Goal of the exercise: Extract each line of the records below that contains the word "ParseUint".

(Dataset entries)
(* ===== verification/UpdatePlan.v ===== *)
(** * Core update plans (internal/coreupdate/plan.go)

    The plan that brings the installed Core providers to a release: what each
    of them needs is classified from pinned identities, every classification
    is checked again before anything is changed, and the plan is executed
    through hooks. *)

From S2P Require Import Prelude GoStrings Effects.

(** ** Data *)

Definition NoChange : string := "no_change".
Definition SafeReconcile : string := "safe_reconcile".
Definition BackupRequired : string := "backup_recovery_required".
Definition MigrationRequired : string := "migration_required".
Definition Unsupported : string := "unsupported".

Definition SQL : string := "sql".
Definition Secrets : string := "secrets".
Definition Identity : string := "identity".

Record Desired := mkDesired {
  ds_Kind : string;
  ds_Image : string;
  ds_Digest : string;
  ds_Version : string }.

Record Realization := mkRealization {
  rz_Kind : string;
  rz_Installation : string;
  rz_Scope : string;
  rz_Instance : string;
  rz_Owner : string;
  rz_Image : string;
  rz_Digest : string;
  rz_Version : string }.

Record Delta := mkDelta {
  dl_Installed : Realization;
  dl_Desired : Desired;
  dl_Classification : string;
  dl_Reason : string }.

Record Plan := mkPlan {
  pl_Release : string;
  pl_Deltas : list Delta }.

Global Instance Desired_eq_dec : EqDecision Desired.
Proof. solve_decision. Defined.
Global Instance Realization_eq_dec : EqDecision Realization.
Proof. solve_decision. Defined.
Global Instance Delta_eq_dec : EqDecision Delta.
Proof. solve_decision. Defined.
Global Instance Plan_eq_dec : EqDecision Plan.
Proof. solve_decision. Defined.

Definition zero_Desired : Desired := mkDesired "" "" "" "".

(** ** Identities *)

(** A byte [hex.DecodeString] accepts. *)
Definition is_hex (c : ascii) : bool :=
  let n := nat_of_ascii c in
  ((48 <=? n) && (n <=? 57) || (97 <=? n) && (n <=? 102) || (65 <=? n) && (n <=? 70))%nat.

Fixpoint all_bytes (f : ascii -> bool) (s : string) : bool :=
  match s with EmptyString => true | String c s' => f c && all_bytes f s' end.

(** [hex.DecodeString] succeeds on an even number of digits. *)
Definition hex_decodes (s : string) : bool := Nat.even (strlen s) && all_bytes is_hex s.

Definition validDigest (digest : string) : bool :=
  if negb (HasPrefix digest "sha256:") || (len digest != 71%Z) then false
  else hex_decodes (TrimPrefix digest "sha256:").

Definition validKind (kind : string) : bool := (kind == SQL) || (kind == Secrets) || (kind == Identity).

(** ** Versions *)

Definition max_uint64 : Z := 2 ^ 64 - 1.

Definition numError (reason s : string) : error :=
  Sprintf "strconv.ParseUint: parsing %q: %s" [AStr s; AStr reason].

(** [strconv.ParseUint(s, 10, 64)]: the digits are read from the left; the
    first byte that is none, or the first digit that leaves 64 bits, decides
    the error. *)
Fixpoint parse_uint (whole s : string) (n : Z) : result error Z :=
  match s with
  | EmptyString => Ok n
  | String c s' =>
      match digit_val c with
      | None => Err (numError "invalid syntax" whole)
      | Some d =>
          let n := (n * 10 + d)%Z in
          if (max_uint64 <? n)%Z then Err (numError "value out of range" whole) else parse_uint whole s' n
      end
  end.
(* ===== verification/UpdateJournal.v ===== *)
(** * The Core update journal (internal/coreupdate: journal.go,
    execution_journal.go, patroni_member_journal.go)

    The progress of every realization is kept in a file, and an update that was
    interrupted is resumed from it.  encoding/json enters as an interface. *)

From S2P Require Import Prelude GoStrings FileSystem Codec Effects UpdatePlan.

(** ** Interfaces *)

(** [journal_key] is the JSON array of seven texts.  [journal_decode] reads
    one object without unknown fields: the release, the steps ([None] when they
    are missing) and whether nothing follows the object. *)
Class JournalJSON := mkJournalJSON {
  journal_key : list string -> string;
  journal_encode : string -> gmap string string -> result error string;
  journal_decode : string -> result error (string * option (gmap string string) * bool) }.

(** ** The journal *)

(** [None] is a nil map. *)
Record Journal := mkJournal {
  jn_Release : string;
  jn_Steps : option (gmap string string) }.

Definition steps_of (j : Journal) : gmap string string := default ∅ (jn_Steps j).

Definition dir_of (path : string) : string :=
  match LastCut path "/" with
  | None => "."
  | Some (dir, _) => if dir == "" then "/" else Clean dir
  end.

(** The first [n] bytes of a file ([io.LimitReader]). *)
Fixpoint limit_bytes (n : Z) (s : string) : string :=
  match s with
  | EmptyString => EmptyString
  | String c s' => if (0 <? n)%Z then String c (limit_bytes (n - 1) s') else EmptyString
  end.

Definition validJournalState (value : string) : bool :=
  bool_decide (value ∈ ["applying"; "apply_failed"; "verify_failed"; "recovered"; "verified"]).

Section journal.
Context {os : OS} {dirs : Dirs} {names : TempNames} {json : JournalJSON}.

Definition JournalKey (d : Delta) : string :=
  let r := dl_Installed d in
  journal_key [rz_Installation r; rz_Scope r; rz_Instance r; rz_Kind r;
               ds_Image (dl_Desired d); ds_Version (dl_Desired d); ds_Digest (dl_Desired d)].
(* ===== verification/PatroniFacts.v ===== *)
(** * Properties of the Patroni roll

    When a snapshot shows a quorum, and what a roll of the cluster may do to
    its members. *)

From S2P Require Import Prelude GoStrings Effects UpdatePlan Patroni.

(** ** Quorum *)

Definition standby (m : PatroniMemberState) : bool := negb (pm_Primary m).

(** What is asked of each member. *)
Definition sound_member (maxLag : Z) (m : PatroniMemberState) : Prop :=
  pm_Name m <> "" /\ pm_Healthy m = true /\ pm_Primary m <> pm_Replica m /\ (0 <= pm_ReplayLag m)%Z /\
  (pm_Primary m = false -> (pm_ReplayLag m <= maxLag)%Z).

Section quorum.
Context (maxLag : Z).
Local Open Scope Z_scope.

(** One more member: it is sound and new, and either it is the first primary
    or one more replica. *)
Lemma count_member_Ok t m t' :
  count_member maxLag t m = Ok t' <->
  sound_member maxLag m /\ pm_Name m ∉ ta_seen t /\
  t' = (if pm_Primary m then mkTally ({[pm_Name m]} ∪ ta_seen t) (pm_Name m) (ta_replicas t)
        else mkTally ({[pm_Name m]} ∪ ta_seen t) (ta_primary t) (ta_replicas t ++ [pm_Name m])) /\
  (pm_Primary m = true -> ta_primary t = "").
Proof.
  unfold count_member, sound_member.
  rewrite reject_seq_Ok, !orb_false_iff, eqb_false, bool_decide_eq_false, negb_false_iff, eqb_false, Z.ltb_ge.
  destruct (pm_Primary m).
  - rewrite reject_seq_Ok, neqb_false. naive_solver.
  - rewrite reject_seq_Ok, Z.ltb_ge. naive_solver.
Qed.
(* ===== verification/Keycloak.v ===== *)
(** * Upgrading Keycloak (internal/providerupgrade/keycloak/adapter.go)

    The adapter decides whether an upgrade is possible, takes the backup, and
    replaces the members one by one or all at once, over operations that act on
    an arbitrary state. *)

From S2P Require Import Prelude GoStrings Effects UpdatePlan UpgradeContract BoundProvider.

Definition TopologySingle : string := "single".
Definition TopologyHA : string := "ha".

Record Member := mkMember {
  mb_Name : string;
  mb_Version : string;
  mb_Ready : bool }.

Record State := mkState {
  ks_Version : string;
  ks_Owner : string;
  ks_Topology : string;
  ks_Healthy : bool;
  ks_DatabaseType : string;
  ks_Members : list Member }.

Record Ops (S : Type) := mkOps {
  ko_Inspect : M S State;
  ko_CheckUpgradePath : string -> string -> M S unit;
  ko_CreateBackup : string -> M S BackupRef;
  ko_VerifyBackup : BackupRef -> M S unit;
  ko_ApplySingle : string -> string -> string -> M S unit;
  ko_StopAllMembers : M S unit;
  ko_ApplyAllMembers : string -> string -> string -> M S unit;
  ko_ReplaceMember : string -> string -> string -> string -> M S unit;
  ko_WaitMemberReady : string -> M S unit;
  ko_WaitAllReady : M S unit;
  ko_VerifyDatabase : M S unit;
  ko_VerifyRealmState : M S unit;
  ko_VerifyOIDCDiscovery : M S unit;
  ko_VerifyTokenFlow : M S unit;
  ko_RestoreBackup : BackupRef -> string -> M S unit }.

Arguments mkOps {S}.
Arguments ko_Inspect {S}.
Arguments ko_CheckUpgradePath {S}.
Arguments ko_CreateBackup {S}.
Arguments ko_VerifyBackup {S}.
Arguments ko_ApplySingle {S}.
Arguments ko_StopAllMembers {S}.
Arguments ko_ApplyAllMembers {S}.
Arguments ko_ReplaceMember {S}.
Arguments ko_WaitMemberReady {S}.
Arguments ko_WaitAllReady {S}.
Arguments ko_VerifyDatabase {S}.
Arguments ko_VerifyRealmState {S}.
Arguments ko_VerifyOIDCDiscovery {S}.
Arguments ko_VerifyTokenFlow {S}.
Arguments ko_RestoreBackup {S}.

(** ** Inventory *)

Definition allMembersReady (state : State) : bool :=
  if ks_Topology state == TopologySingle then
    match ks_Members state with [] => ks_Healthy state | member :: _ => mb_Ready member end
  else match ks_Members state with [] => false | members => forallb mb_Ready members end.

Definition quorumReady (state : State) : bool :=
  if (ks_Topology state != TopologyHA) || (length (ks_Members state) <? 2)%nat then false
  else (length (ks_Members state) / 2 + 1 <=? length (List.filter mb_Ready (ks_Members state)))%nat.

Definition invalid (op message : string) : error := classify_error ErrorInvalidState op (errorsNew message).

Definition check_member (version : string) (seen : gset string) (member : Member) : result error (gset string) :=
  reject (TrimSpace (mb_Name member) == "") (invalid "keycloak topology" "member name must not be empty") ;;
  reject (bool_decide (mb_Name member ∈ seen)) (invalid "keycloak topology" "duplicate member in inventory") ;;
  reject (mb_Version member != version)
    (invalid "keycloak topology" "inconsistent member versions require recovery before upgrade") ;;
  Ok ({[mb_Name member]} ∪ seen).

Definition inventory_of (state : State) : result error Inventory :=
  reject (TrimSpace (ks_Version state) == "") (invalid "keycloak inspect" "version is not observable") ;;
  reject ((ks_Topology state != TopologySingle) && (ks_Topology state != TopologyHA))
    (classify_error ErrorInvalidState "keycloak topology" (Errorf "unsupported topology %q" [AStr (ks_Topology state)])) ;;
  reject (ks_DatabaseType state == "") (invalid "keycloak database" "database realization is not observable") ;;
  reject ((ks_Topology state == TopologyHA) && (length (ks_Members state) <? 3)%nat)
    (invalid "keycloak topology" "HA topology requires at least three members") ;;
  reject ((ks_Topology state == TopologySingle) && (length (ks_Members state) != 1%nat))
    (invalid "keycloak topology" "single topology requires exactly one member") ;;
  forE (check_member (ks_Version state)) ∅ (ks_Members state) ;;
  Ok (mkInventory ProviderKeycloak (ks_Version state) (ks_Topology state) (ks_Owner state)
        (ks_Healthy state && allMembersReady state)
        [("database_type", Lit (ks_DatabaseType state)); ("members", Lit (Itoa (Z.of_nat (length (ks_Members state)))))]).
Lemma atomicReplaceOwnerFile_spec `{OS} `{TempNames} original pinned data d d' r :
  temp_name (dir_of (cc_Path c)) ".core-image-*" <> cc_Path c ->
  temp_name (dir_of (cc_Path c)) ".core-image-*" <> checkpoint ->
  data = original \/ data = pinned -> reversible original pinned (dk_Files d) ->
  atomicReplaceOwnerFile (cc_Path c) data d = (d', r) ->
  stays (reversible original pinned) d d' /\ (r = Ok tt -> holds (cc_Path c) data (dk_Files d')).
Proof.
  intros Hp Hc Hdata Hrev Hr. apply replace_checked_atomic in Hr as (Ha & _ & Hok); [|done]. split.
  - eapply stays_atomic; [exact Hrev|exact Ha|]. intros fs Hfs Ho. destruct Hrev as [Hck Hfile]. unfold reversible, holds in *.
    rewrite (Ho checkpoint) by (rewrite !not_elem_of_cons; split_and!; [done|done|apply not_elem_of_nil]). split; [done|].
    destruct Hfs as [->|[_ ->]]; [done|]. destruct Hdata as [-> | ->]; [left|right]; eexists; by split.
  - intros Hr. by apply holds_written, Hok.
Qed.

Lemma open_checkpoint_Ok `{OS} fs ck current :
  open_checkpoint c mutations fs = Ok (ck, current) -> ck = checkpoint /\ holds (cc_Path c) current fs.
Proof.
  unfold open_checkpoint. rewrite named. simpl. intros Hr. apply bind_Ok in Hr as (data & Hd & Hr). inv_ok Hr.
  injection Hr as <- <-. split; [done|]. by eapply read_compose_Ok.
Qed.

(** Every later call keeps what is reversible. *)
Lemma perform_reversible original pinned call d d' r :
  RewriteOwnedComposeImages original mutations = Ok pinned -> fresh call -> reversible original pinned (dk_Files d) ->
  perform call d = (d', r) ->
  stays (reversible original pinned) d d' /\
  (r = Ok tt ->
   match cl_Op call with
   | DoCapture => d' = d
   | DoStage => holds (cc_Path c) pinned (dk_Files d')
   | DoRestore => holds (cc_Path c) original (dk_Files d')
   end).
Proof.
  intros Hpin [Hf1 Hf2] Hrev. pose proof Hrev as [Hck Hfile]. destruct call as [os names op]. simpl in Hf1, Hf2 |- *.
  pose proof (stays_refl _ d Hrev) as Hstay. destruct op.
  - unfold compose_Capture. destruct (open_checkpoint c mutations (dk_Files d)) as [[ck current]|e] eqn:Ho; [|by intros [= <- <-]].
    apply open_checkpoint_Ok in Ho as [-> Hcur].
    destruct (readVerifiedCompose (dk_Files d) checkpoint) as [orig|e] eqn:Hr; [by intros [= <- <-]|].
    apply (readVerifiedCompose_present _ _ _ _ Hck) in Hr. rewrite Hr. by intros [= <- <-].
  - unfold Stage. destruct (open_checkpoint c mutations (dk_Files d)) as [[ck current]|e] eqn:Ho; [|by intros [= <- <-]].
    apply open_checkpoint_Ok in Ho as [-> Hcur].
    destruct (readVerifiedCompose (dk_Files d) checkpoint) as [orig|e] eqn:Hr.
    2:{ apply (readVerifiedCompose_present _ _ _ _ Hck) in Hr. rewrite Hr. by intros [= <- <-]. }
    apply (readVerifiedCompose_present _ _ _ _ Hck) in Hr as ->. rewrite Hpin.
    case_bool_decide as Hp; [intros [= <- <-]; by rewrite Hp in Hcur|].
    case_bool_decide; [|by intros [= <- <-]].
    apply atomicReplaceOwnerFile_spec; [done|done|by right|done].
  - unfold Restore. rewrite named. simpl.
    destruct (read_compose (dk_Files d) checkpoint) as [orig|e] eqn:Hr; [|by intros [= <- <-]].
    apply read_compose_Ok in Hr. rewrite (holds_unique _ _ _ _ Hr Hck). simpl.
    destruct (read_compose (dk_Files d) (cc_Path c)) as [current|e] eqn:Hc; [|by intros [= <- <-]].
    apply read_compose_Ok in Hc. simpl. rewrite Hpin. simpl. destruct (_ && _); [by intros [= <- <-]|].
    case_bool_decide as Ho; [intros [= <- <-]; by rewrite Ho in Hc|].
    apply atomicReplaceOwnerFile_spec; [done|done|by left|done].
Qed.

Response area:
  Sprintf "strconv.ParseUint: parsing %q: %s" [AStr s; AStr reason].
(** [strconv.ParseUint(s, 10, 64)]: the digits are read from the left; the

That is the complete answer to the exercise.